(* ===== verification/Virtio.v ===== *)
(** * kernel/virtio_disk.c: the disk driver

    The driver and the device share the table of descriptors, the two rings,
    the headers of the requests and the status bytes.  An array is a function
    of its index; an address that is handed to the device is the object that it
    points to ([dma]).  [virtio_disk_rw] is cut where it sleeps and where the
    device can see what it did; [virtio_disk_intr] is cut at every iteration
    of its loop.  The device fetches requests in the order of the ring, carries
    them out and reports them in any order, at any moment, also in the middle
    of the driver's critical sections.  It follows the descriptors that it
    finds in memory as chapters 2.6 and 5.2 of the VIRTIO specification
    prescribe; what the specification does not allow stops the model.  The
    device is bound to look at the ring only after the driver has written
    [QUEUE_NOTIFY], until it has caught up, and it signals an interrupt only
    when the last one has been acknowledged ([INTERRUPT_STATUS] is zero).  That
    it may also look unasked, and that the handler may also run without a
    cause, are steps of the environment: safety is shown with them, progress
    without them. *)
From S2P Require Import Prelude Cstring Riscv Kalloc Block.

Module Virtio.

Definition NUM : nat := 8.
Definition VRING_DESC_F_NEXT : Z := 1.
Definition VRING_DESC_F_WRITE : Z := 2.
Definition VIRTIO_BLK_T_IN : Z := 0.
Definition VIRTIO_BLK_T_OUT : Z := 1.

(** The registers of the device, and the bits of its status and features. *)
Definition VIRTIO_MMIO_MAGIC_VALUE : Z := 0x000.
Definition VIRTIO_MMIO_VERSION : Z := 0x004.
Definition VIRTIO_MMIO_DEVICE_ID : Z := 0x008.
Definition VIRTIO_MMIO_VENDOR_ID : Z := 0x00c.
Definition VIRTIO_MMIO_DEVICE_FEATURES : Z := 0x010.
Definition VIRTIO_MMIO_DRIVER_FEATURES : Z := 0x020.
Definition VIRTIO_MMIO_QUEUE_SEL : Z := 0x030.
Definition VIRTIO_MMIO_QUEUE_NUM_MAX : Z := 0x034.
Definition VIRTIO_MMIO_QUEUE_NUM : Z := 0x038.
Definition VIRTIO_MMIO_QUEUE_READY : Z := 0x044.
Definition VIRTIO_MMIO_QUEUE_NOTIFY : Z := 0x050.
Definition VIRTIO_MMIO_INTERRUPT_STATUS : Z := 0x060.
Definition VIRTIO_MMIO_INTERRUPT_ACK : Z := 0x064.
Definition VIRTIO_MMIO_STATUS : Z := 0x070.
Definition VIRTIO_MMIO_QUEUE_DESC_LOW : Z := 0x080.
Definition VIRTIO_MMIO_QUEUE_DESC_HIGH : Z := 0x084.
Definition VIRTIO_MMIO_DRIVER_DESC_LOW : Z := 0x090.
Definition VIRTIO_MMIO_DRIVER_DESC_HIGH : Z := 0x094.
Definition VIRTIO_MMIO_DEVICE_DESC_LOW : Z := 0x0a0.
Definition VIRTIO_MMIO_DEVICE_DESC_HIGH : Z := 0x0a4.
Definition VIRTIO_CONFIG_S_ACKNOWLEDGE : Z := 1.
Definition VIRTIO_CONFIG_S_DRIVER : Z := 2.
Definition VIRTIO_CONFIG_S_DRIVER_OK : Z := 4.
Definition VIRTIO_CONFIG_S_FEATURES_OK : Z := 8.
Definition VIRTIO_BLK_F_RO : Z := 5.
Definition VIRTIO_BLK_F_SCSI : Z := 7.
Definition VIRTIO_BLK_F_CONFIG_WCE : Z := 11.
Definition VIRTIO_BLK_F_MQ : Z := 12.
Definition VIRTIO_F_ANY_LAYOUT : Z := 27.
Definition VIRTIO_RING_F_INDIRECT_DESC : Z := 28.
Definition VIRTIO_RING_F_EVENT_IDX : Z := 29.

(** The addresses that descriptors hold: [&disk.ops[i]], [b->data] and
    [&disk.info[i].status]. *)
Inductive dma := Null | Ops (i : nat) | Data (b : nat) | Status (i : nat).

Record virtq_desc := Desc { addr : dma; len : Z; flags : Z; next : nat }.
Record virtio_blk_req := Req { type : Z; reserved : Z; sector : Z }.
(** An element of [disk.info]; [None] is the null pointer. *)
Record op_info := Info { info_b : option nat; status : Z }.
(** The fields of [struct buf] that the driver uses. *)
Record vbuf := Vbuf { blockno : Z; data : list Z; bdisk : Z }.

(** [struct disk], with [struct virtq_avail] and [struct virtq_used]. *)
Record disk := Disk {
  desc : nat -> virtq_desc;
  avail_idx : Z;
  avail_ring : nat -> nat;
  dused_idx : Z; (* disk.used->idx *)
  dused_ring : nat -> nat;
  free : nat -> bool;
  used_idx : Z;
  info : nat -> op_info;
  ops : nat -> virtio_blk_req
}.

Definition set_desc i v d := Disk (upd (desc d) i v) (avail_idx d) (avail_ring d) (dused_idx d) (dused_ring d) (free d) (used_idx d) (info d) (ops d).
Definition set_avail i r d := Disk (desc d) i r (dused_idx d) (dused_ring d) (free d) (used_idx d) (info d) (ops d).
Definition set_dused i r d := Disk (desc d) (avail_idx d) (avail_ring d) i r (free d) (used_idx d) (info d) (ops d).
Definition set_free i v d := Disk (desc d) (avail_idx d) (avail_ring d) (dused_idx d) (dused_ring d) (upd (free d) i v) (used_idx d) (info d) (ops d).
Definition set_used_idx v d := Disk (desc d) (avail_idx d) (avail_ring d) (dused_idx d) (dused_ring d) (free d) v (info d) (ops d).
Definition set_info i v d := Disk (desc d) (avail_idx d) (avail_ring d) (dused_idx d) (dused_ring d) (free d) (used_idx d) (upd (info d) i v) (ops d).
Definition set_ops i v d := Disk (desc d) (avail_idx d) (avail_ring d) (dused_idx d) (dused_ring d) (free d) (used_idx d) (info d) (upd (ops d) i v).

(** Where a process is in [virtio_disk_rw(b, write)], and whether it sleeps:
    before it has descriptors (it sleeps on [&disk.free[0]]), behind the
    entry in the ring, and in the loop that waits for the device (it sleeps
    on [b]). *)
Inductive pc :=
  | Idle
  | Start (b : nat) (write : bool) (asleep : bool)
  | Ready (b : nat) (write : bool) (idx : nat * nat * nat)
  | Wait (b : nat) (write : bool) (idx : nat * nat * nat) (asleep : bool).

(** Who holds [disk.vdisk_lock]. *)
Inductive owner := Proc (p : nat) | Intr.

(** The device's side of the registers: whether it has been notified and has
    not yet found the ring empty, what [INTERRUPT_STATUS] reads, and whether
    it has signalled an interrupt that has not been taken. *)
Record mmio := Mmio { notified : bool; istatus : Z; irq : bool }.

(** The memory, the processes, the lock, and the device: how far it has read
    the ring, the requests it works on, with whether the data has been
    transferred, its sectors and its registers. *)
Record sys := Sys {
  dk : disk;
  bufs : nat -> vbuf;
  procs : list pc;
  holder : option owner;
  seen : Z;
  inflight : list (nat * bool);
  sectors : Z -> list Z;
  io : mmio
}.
○ ○ ○
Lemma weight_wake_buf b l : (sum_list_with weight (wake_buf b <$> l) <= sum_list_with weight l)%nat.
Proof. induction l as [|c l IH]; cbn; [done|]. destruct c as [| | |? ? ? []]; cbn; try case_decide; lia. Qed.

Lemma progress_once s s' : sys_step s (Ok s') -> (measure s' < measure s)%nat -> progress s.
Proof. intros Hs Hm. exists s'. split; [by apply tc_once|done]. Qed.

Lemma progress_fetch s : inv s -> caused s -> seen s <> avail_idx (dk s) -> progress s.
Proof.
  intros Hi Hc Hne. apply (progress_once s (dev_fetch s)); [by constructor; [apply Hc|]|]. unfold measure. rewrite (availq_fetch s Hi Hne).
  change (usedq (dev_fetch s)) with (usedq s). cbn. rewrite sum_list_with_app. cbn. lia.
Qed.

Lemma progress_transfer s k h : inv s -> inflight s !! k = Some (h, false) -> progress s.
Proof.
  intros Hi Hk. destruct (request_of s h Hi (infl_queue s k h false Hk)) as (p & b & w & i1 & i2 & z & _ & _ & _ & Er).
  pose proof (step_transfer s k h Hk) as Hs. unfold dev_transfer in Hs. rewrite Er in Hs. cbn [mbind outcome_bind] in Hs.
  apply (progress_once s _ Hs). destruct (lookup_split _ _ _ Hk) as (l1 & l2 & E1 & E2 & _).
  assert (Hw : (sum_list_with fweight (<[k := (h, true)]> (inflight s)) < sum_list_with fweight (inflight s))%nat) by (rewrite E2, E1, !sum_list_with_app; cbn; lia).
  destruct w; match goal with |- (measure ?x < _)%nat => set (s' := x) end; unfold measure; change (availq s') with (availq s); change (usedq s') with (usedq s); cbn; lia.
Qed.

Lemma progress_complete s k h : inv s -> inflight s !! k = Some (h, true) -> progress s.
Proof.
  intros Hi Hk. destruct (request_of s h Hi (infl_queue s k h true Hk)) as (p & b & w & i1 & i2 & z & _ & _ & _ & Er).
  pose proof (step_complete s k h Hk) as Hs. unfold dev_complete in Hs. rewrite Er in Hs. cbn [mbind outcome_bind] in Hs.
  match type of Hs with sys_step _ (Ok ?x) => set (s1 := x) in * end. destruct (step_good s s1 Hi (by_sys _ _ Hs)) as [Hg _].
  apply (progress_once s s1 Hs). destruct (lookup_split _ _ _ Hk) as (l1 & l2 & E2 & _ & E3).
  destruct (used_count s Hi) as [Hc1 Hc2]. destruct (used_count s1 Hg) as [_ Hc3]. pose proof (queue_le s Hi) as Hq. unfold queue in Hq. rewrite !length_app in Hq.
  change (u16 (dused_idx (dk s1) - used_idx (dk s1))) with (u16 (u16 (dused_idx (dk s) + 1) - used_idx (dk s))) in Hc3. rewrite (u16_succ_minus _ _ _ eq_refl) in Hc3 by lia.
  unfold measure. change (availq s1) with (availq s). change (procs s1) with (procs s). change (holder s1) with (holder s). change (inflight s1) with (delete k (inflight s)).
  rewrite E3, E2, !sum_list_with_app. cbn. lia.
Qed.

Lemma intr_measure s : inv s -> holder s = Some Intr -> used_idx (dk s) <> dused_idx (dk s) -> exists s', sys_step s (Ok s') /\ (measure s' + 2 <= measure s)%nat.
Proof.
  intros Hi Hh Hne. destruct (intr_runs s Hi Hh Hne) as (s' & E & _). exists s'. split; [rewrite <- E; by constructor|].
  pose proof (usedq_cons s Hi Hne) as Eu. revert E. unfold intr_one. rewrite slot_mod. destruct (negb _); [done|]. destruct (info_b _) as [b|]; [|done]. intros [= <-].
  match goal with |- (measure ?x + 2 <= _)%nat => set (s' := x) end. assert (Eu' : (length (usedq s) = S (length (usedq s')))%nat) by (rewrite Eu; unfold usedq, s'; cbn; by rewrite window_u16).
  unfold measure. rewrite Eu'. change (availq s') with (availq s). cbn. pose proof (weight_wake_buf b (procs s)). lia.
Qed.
○ ○ ○
> _Exercise directions_:
Please give an exact copy of the lines above, beginning with the line containing "Lemma progress_complete s" and running through the line containing "change (u16 (dused_idx", and of no other lines.

> _Response_:
Lemma progress_complete s k h : inv s -> inflight s !! k = Some (h, true) -> progress s.
Proof.
  intros Hi Hk. destruct (request_of s h Hi (infl_queue s k h true Hk)) as (p & b & w & i1 & i2 & z & _ & _ & _ & Er).
  pose proof (step_complete s k h Hk) as Hs. unfold dev_complete in Hs. rewrite Er in Hs. cbn [mbind outcome_bind] in Hs.
  match type of Hs with sys_step _ (Ok ?x) => set (s1 := x) in * end. destruct (step_good s s1 Hi (by_sys _ _ Hs)) as [Hg _].
  apply (progress_once s s1 Hs). destruct (lookup_split _ _ _ Hk) as (l1 & l2 & E2 & _ & E3).
  destruct (used_count s Hi) as [Hc1 Hc2]. destruct (used_count s1 Hg) as [_ Hc3]. pose proof (queue_le s Hi) as Hq. unfold queue in Hq. rewrite !length_app in Hq.
  change (u16 (dused_idx (dk s1) - used_idx (dk s1))) with (u16 (u16 (dused_idx (dk s) + 1) - used_idx (dk s))) in Hc3. rewrite (u16_succ_minus _ _ _ eq_refl) in Hc3 by lia.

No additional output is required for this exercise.